6. Be aware of urinary catheters, and use appropriate therapy for catheter-associated urinary tract infections (CAUTIs).
Physicians often are unaware when patients have urinary catheters, Dr. Gupta says, in part because they are frequently placed in the ED and documentation can be missing.
“It’s important to keep this on [hospitalists’] radar whenever they see a patient, so they can remember to remove these as soon as they can, when they’re no longer needed,” Dr. Gupta says, adding that timely removal can prevent an unnecessary risk of CAUTIs.
He also cautions that a third of antimicrobials used to treat CAUTIs are inappropriately aimed at treating asymptomatic bacteriuria, and hospitalists have to be sure that there truly is an infection.
7. A urine culture without a simultaneous urine analysis is practically worthless.
Once a catheter has been in for three or four days, most patients will have “all kinds of bacteria and fungus growing in their urine,” Dr. Allen says.
“A urinalysis lets you assess for the presence of pyuria or other signs of urinary tract inflammation,” he says. “That’s how you determine whether a germ growing in the urine is a colonizer or a true pathogen.”
8. Bactrim does not treat strep.
“If you have somebody that maybe has been in the hospital on vancomycin because they have cellulitis and are getting better and ready to go home, if you don’t know if that cellulitis is staph or strep, be careful about the agent that you choose to send them home on,” Dr. Chansolme says. “Make sure it has activity against Streptococcus.”
He frequently sees patients de-escalated to the wrong drug—trimethoprim/sulfamethoxazole (Bactrim).
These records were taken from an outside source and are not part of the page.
(** * htsprophet: hierarchical time-series reconciliation (hts.py)

    A shallow embedding of [hts.py]: the summing-matrix constructor
    [SummingMat], the validation and dispatch of [hts] (with the
    cross-validated method selection and its MASE score), and the part of
    [orderHier] that validates the level assignment, names the columns
    of the wide table and derives the [nodes] descriptor.

    Conventions.
    - Python exceptions are values of [exn]; a computation that can raise
      returns a [result].
    - numpy arrays are [ndarray]s: one-dimensional ([Arr1]) or
      two-dimensional ([Arr2], with its column count, so that an array of
      shape (0, m) is representable).  The entries of the summing matrix
      are sums of zeros and ones; they are modelled as integers.
    - A numeric column of a DataFrame is an int64 or a float64 array;
      the forecasts and the scores are float64.  float64 numbers are
      those of [SpecFloat] (IEEE 754 binary64, round to nearest even);
      int64 arithmetic wraps around.  Comparisons of floats go through
      their values ([fval]: a rational, an infinity or a NaN). *)

From Stdlib Require Import ZArith QArith Qabs String Ascii List Bool Arith Lia.
From Stdlib Require Import Permutation.
From Stdlib Require SpecFloat.
Import ListNotations.
Open Scope string_scope.
Open Scope list_scope.
Open Scope nat_scope.

(** ** Python exceptions and results *)

Module Py.

Inductive exn : Type :=
| SystemExit (msg : string)
| IndexError
| ValueError
| TypeError
| KeyError
| ZeroDivisionError
| BackendError.

Inductive result (A : Type) : Type :=
| Ok (a : A)
| Raise (e : exn).

Arguments Ok {A} a.
Arguments Raise {A} e.

Definition rbind {A B : Type} (m : result A) (k : A -> result B) : result B :=
  match m with
  | Ok a => k a
  | Raise e => Raise e
  end.

(** [l[-k]] for [k >= 1]: the k-th element from the end. *)
Definition neg_index {A : Type} (l : list A) (k : nat) : result A :=
  if (k <=? length l) && (1 <=? k)
  then match nth_error l (length l - k) with
       | Some x => Ok x
       | None => Raise IndexError
       end
  else Raise IndexError.

(** [l[i]] for [i >= 0]. *)
Definition index {A : Type} (l : list A) (i : nat) : result A :=
  match nth_error l i with
  | Some x => Ok x
  | None => Raise IndexError
  end.

(** [l[lo:hi]] for [0 <= lo], [0 <= hi]: slices never raise. *)
Definition slice {A : Type} (l : list A) (lo hi : nat) : list A :=
  firstn (hi - lo) (skipn lo l).

End Py.

Import Py.

Declare Scope py_scope.
Delimit Scope py_scope with py.
Notation "x <- m ;; k" := (rbind m (fun x => k))
  (at level 61, m at next level, right associativity) : py_scope.
Open Scope py_scope.

(** ** numpy arrays *)

Module Np.

Inductive ndarray : Type :=
| Arr1 (v : list Z)
| Arr2 (ncols : nat) (rows : list (list Z)).

Definition ones (n : nat) : ndarray := Arr1 (repeat 1%Z n).
Definition zeros (n : nat) : ndarray := Arr1 (repeat 0%Z n).

Definition unit_row (n i : nat) : list Z :=
  map (fun j => if j =? i then 1%Z else 0%Z) (seq 0 n).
“They’ll go home, and a couple days later they’ll be back because it was in fact a strep infection, not a staph infection,” he says. “If you’re not sure, it’s probably better to use something like doxycycline or clindamycin, or something along those lines, that will treat both.”
9. Be sure to take proper precautions when it comes to norovirus.
Winter is the time of year to be most concerned about norovirus outbreaks. It’s also important to realize it affects people of all ages, is especially common to closed or semi-closed communities (i.e. hospitals, long-term care facilities, cruise ships), and spreads very rapidly either by person-to-person transmission or contaminated food.
“It’s really important to understand that if a patient is suspected of having norovirus, that patient should be placed in contact precautions immediately, and preferably, when possible, in a single-occupancy room,” Dr. Gupta says. “If a healthcare provider becomes ill with sudden nausea, vomiting, or diarrhea, that’s consistent with possible norovirus. They should stay home for a minimum of 48 hours after symptom resolution before coming back to work.”
And because norovirus is so contagious, quick action has to be taken if such an outbreak is suspected.
“If there’s any concern at all in your facility,” he says, “get in touch with an infection prevention committee to make sue all appropriate measures are taken.”
10. Never swab a decubitus ulcer unless that ulcer is clearly infected.
Dr. Allen says it’s important to know that it doesn’t make sense to culture an ulcer that doesn’t have any signs of infection, such as pus or redness—although he sees it happen routinely.
“Just because a patient has a bedsore doesn’t mean it’s infected,” Dr. Allen says. “Usually, they’re not infected. But they’re going to have a dozen different germs growing in them.”
Culturing and treatment without signs of infection, he says, often leads to “inappropriate antibiotic use and probably increased length of stay.”